For this reason the Topics Partitions count should be carefully chosen to match your assumed volume (more is better then few) and ALL topics must match in partition counts.
If you're expecting millions of metrics (keys, not distinct values) every minuet, 128, 256 partitions is good.
In this way we have a one-to-one mapping between "data partitions" and "commit partitions"
Consumers need to be assigned their Partition IDs in the config (the default is "all" but that's just for small installs).

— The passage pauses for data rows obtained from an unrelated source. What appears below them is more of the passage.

(** [parsed] stands for lines 302-356, reading and decoding the body: the
    request, or the error status written.  [parsingNs] is the time they
    took.  A successful run gives the two entries of [response]. *)
Definition mutationHandler (URLQuery : gmap string (list string))
    (parsed : Event + Request.t) (parsingNs : Z)
  : Outcome (Extensions.t * Data) :=
  match parseBool URLQuery "commitNow" with
  | inr err => Failed (EvSetStatusErr ErrorInvalidRequest err)
  | inl commitNow =>
      match parseUint64 strconv_ParseUint URLQuery "startTs" with
      | inr err => Failed (EvSetStatusErr ErrorInvalidRequest err)
      | inl startTs =>
          match parsed with
          | inl ev => Failed ev
          | inr req =>
              let req := {| Request.Query := Request.Query req;
                            Request.StartTs := startTs;
                            Request.ReadOnly := Request.ReadOnly req;
                            Request.BestEffort := Request.BestEffort req;
                            Request.CommitNow := commitNow |} in
              match edgraph_Query req with
              | inr err =>
                  Failed (EvSetStatusWithDataErr ErrorInvalidRequest err)
              | inl resp =>
                  match mutationHandler_extensions parsingNs
                          (Request.CommitNow req) resp with
                  | Panic => Panic
                  | Failed ev => Failed ev
                  | Done e =>
                      match mutationHandler_data json_Marshal resp with
                      | Panic => Panic
                      | Failed ev => Failed ev
                      | Done data => Done (e, data)
                      end
                  end
              end
          end
      end
  end.

End MutationHandler.

(** *** [handleAbort] *)

Section HandleAbort.

(** [worker.CommitOverNetwork]: the commit timestamp and the error. *)
Variable CommitOverNetwork : TxnContext.t → Z * option error.
(** * vite-ssg render engine: route enumeration, page worker, supervisor

  A shallow embedding of [src/node/utils.ts], [src/node/renderWorker.ts]
  and [src/node/render.ts], followed by the properties that the
  specification states about them.

  JavaScript strings are modelled by [string]; every marker the code
  looks for is ASCII.  A value that may be [undefined] is an [option].
  A number is modelled by its exact value, a rational, and an operation
  on numbers by the exact operation followed by the rounding of IEEE 754
  binary64.  Promises are modelled by their final outcome (fulfilled,
  rejected, or never settled) and the effects of an [async] function by
  explicit state passing over a [World]. *)

From Stdlib Require Import String Ascii List ZArith QArith Qround Qminmax Lia Bool.
From Stdlib Require Import Qabs Qpower Lqa SpecFloat.
From Stdlib Require Import Decimal DecimalString.
From stdpp Require Import base option list strings gmap.

Import ListNotations.
Local Open Scope string_scope.
Local Open Scope list_scope.

#[local] Arguments String.append !_ _ / : simpl nomatch.

(* ================================================================== *)
(** ** JavaScript string primitives used by the sources *)
(* ================================================================== *)

Module JS.

Definition slash : ascii := "/"%char.

(** [if (x)] on a value that is a string or [undefined]. *)
Definition truthy (o : option string) : bool :=
  match o with
  | Some s => negb (String.eqb s "")
  | None => false
  end.

(** A default parameter [p = ''] : used when the argument is [undefined]. *)
Definition orEmpty (o : option string) : string :=
  match o with Some s => s | None => "" end.

(** [s.startsWith(p)] *)
Definition startsWith (p s : string) : bool := String.prefix p s.

(** [s.endsWith(p)] : some tail of [s] is [p]. *)
Fixpoint endsWith (p s : string) : bool :=
  if String.eqb p s then true
  else match s with
       | EmptyString => false
       | String _ s' => endsWith p s'
       end.

(** [s.includes(p)] : some tail of [s] starts with [p]. *)
Fixpoint includes (p s : string) : bool :=
  if String.prefix p s then true
  else match s with
       | EmptyString => false
       | String _ s' => includes p s'
       end.

(** [s.replace(/^\//g, '')] : the anchor only matches at index 0, so at
    most one leading slash goes. *)
Definition removeLeadingSlash (s : string) : string :=
  match s with
  | String c s' => if Ascii.eqb c slash then s' else s
  | EmptyString => EmptyString
  end.

(** [s.replace(/\/$/g, '')] : the anchor only matches at the end, so at
    most one trailing slash goes. *)
Fixpoint removeTrailingSlash (s : string) : string :=
  match s with
  | EmptyString => EmptyString
  | String c EmptyString => if Ascii.eqb c slash then EmptyString else s
  | String c s' => String c (removeTrailingSlash s')
  end.

(** [p] stripped from the front of [s], when [s] starts with it. *)
Fixpoint stripPrefix (p s : string) : option string :=
  match p, s with
  | EmptyString, _ => Some s
  | String a p', String b s' =>
      if Ascii.eqb a b then stripPrefix p' s' else None
  | String _ _, EmptyString => None
  end.

(** The text before and after the first occurrence of [p] in [s]. *)
Fixpoint splitFirst (p s : string) : option (string * string) :=
  match stripPrefix p s with
  | Some rest => Some (EmptyString, rest)
  | None =>
      match s with
      | EmptyString => None
      | String c s' =>
          match splitFirst p s' with
          | Some (before, after) => Some (String c before, after)
          | None => None
          end
      end
  end.

(** ECMAScript [GetSubstitution] for a string pattern (no capture
    groups): in the replacement text [$$] is a dollar, [$&] the match,
    [$`] the text before it, [$'] the text after it; any other [$]
    stands for itself. *)
Fixpoint getSubstitution (matched before after template : string) : string :=
  match template with
  | EmptyString => EmptyString
  | String c t =>
      if Ascii.eqb c "$" then
        match t with
        | EmptyString => String c EmptyString
        | String d rest =>
            if Ascii.eqb d "$" then
              String "$" (getSubstitution matched before after rest)
            else if Ascii.eqb d "&" then
              matched +:+ getSubstitution matched before after rest
            else if Ascii.eqb d "`" then
              before +:+ getSubstitution matched before after rest
            else if Ascii.eqb d "'" then
              after +:+ getSubstitution matched before after rest
            else String c (getSubstitution matched before after t)
        end
      else String c (getSubstitution matched before after t)
  end.

(** [s.replace(p, r)] with a string pattern: only the first occurrence
    is replaced; without an occurrence [s] comes back as it is. *)
Definition replace (p r s : string) : string :=
  match splitFirst p s with
  | Some (before, after) =>
      before +:+ getSubstitution p before after r +:+ after
  | None => s
  end.

(** The characters that give a [$] a meaning in a replacement text. *)
Definition patternChar (c : ascii) : bool :=
  Ascii.eqb c "$" || Ascii.eqb c "&" || Ascii.eqb c "`" || Ascii.eqb c "'".

(** A text in which no [$] is followed by such a character. *)
Fixpoint patternFree (s : string) : bool :=
  match s with
  | EmptyString => true
  | String c t =>
      if Ascii.eqb c "$" then
        match t with
        | EmptyString => true
        | String d _ => negb (patternChar d) && patternFree t
        end
      else patternFree t
  end.

(** A [Set<string>] in insertion order, and [Set.prototype.add]. *)
Definition JsSet := list string.

Definition has (x : string) (s : JsSet) : bool := existsb (String.eqb x) s.

Definition add (x : string) (s : JsSet) : JsSet :=
  if has x s then s else s ++ [x].

(** [Array.from(new Set(xs))] *)
Definition fromArray (xs : list string) : JsSet :=
  fold_left (fun s x => add x s) xs [].

(** [s.replace(/p/g, r)] for a pattern [p] of ordinary characters, not
    empty: the occurrences are taken from left to right, without overlap;
    [skip] counts the characters of the last match still to pass, and
    [before] is the text in front of the place reached. *)
Fixpoint replaceEach (p r : string) (skip : nat) (before rest : string)
         {struct rest} : string :=
  match rest with
  | EmptyString => EmptyString
  | String c rest' =>
      match skip with
      | S k => replaceEach p r k (before +:+ String c EmptyString) rest'
      | O =>
          match stripPrefix p rest with
          | Some after =>
              getSubstitution p before after r
              +:+ replaceEach p r (String.length p - 1)
                              (before +:+ String c EmptyString) rest'
          | None =>
              String c (replaceEach p r 0 (before +:+ String c EmptyString) rest')
          end
      end
  end.

Definition replaceAll (p r s : string) : string :=
  replaceEach p r 0 EmptyString s.

End JS.

(* ================================================================== *)
(** ** utils.ts : route enumeration *)
(* ================================================================== *)

Module Utils.

(** The two fields of a vue-router [RouteRecordRaw] that the code reads. *)
#[local] Unset Elimination Schemes.
Inductive RouteRecordRaw : Type :=
| Route (path : option string) (children : option (list RouteRecordRaw)).
#[local] Set Elimination Schemes.

(** Induction over a route tree: the children of a node may be assumed
    to satisfy the property. *)
Fixpoint RouteRecordRaw_ind
  (P : RouteRecordRaw -> Prop)
  (step : forall rp rc,
      (forall cs, rc = Some cs -> List.Forall P cs) -> P (Route rp rc))
  (r : RouteRecordRaw) {struct r} : P r :=
  match r with
  | Route rp rc =>
      step rp rc
        (match rc as o return forall cs, o = Some cs -> List.Forall P cs with
         | None => fun cs E => match E in _ = y return
                                 match y with None => True | Some _ => _ end
                               with eq_refl => I end
         | Some l =>
             fun cs E =>
               match E in _ = y return
                 match y with Some cs' => List.Forall P cs' | None => True end
               with
               | eq_refl =>
                   (fix all (l : list RouteRecordRaw) : List.Forall P l :=
                      match l with
                      | [] => @List.Forall_nil _ P
                      | c :: l' =>
                          @List.Forall_cons _ P c l'
                            (RouteRecordRaw_ind P step c) (all l')
                      end) l
               end
         end)
  end.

Something to keep in mind is that this will NOT be a rebalanced type of configuration (where here can be a mechanism for consumers to attach to given partitions if they are not claimed, or a node fails) .. Should one of the nodes fail, you'll need to bring another node up and let it re-sync from where the old consumer(s) left off on the same partitions.
To assign partitions simple set the consume_partitions
setting
consume_partitions="all"
consume_partitions="0,10,20,30"
This will hook the consumers for both the commit log and data consumers into the same set of partitions.
On startup, cadent will consume all the keys from the commit log and make an internal map of the latest offsets written for each key. After that finishes the data partitions are read from the minimum offset given by the commit logs. Any offsets already consumed/written for a given metric will be skipped.
Once the series cache is "full" or "expired" (depending on your settings) if gets flushed to the backend main DB, and then a commit message is sent.
So yes there can be a condition where the DB was flushed and the commit message was never written (crash or other mean thing) .. in that case the series may be overwritten assuming it has the same start and endtimes on a subsequent flush operation, but that should be ok. In this case The rollup mechanism may double count that.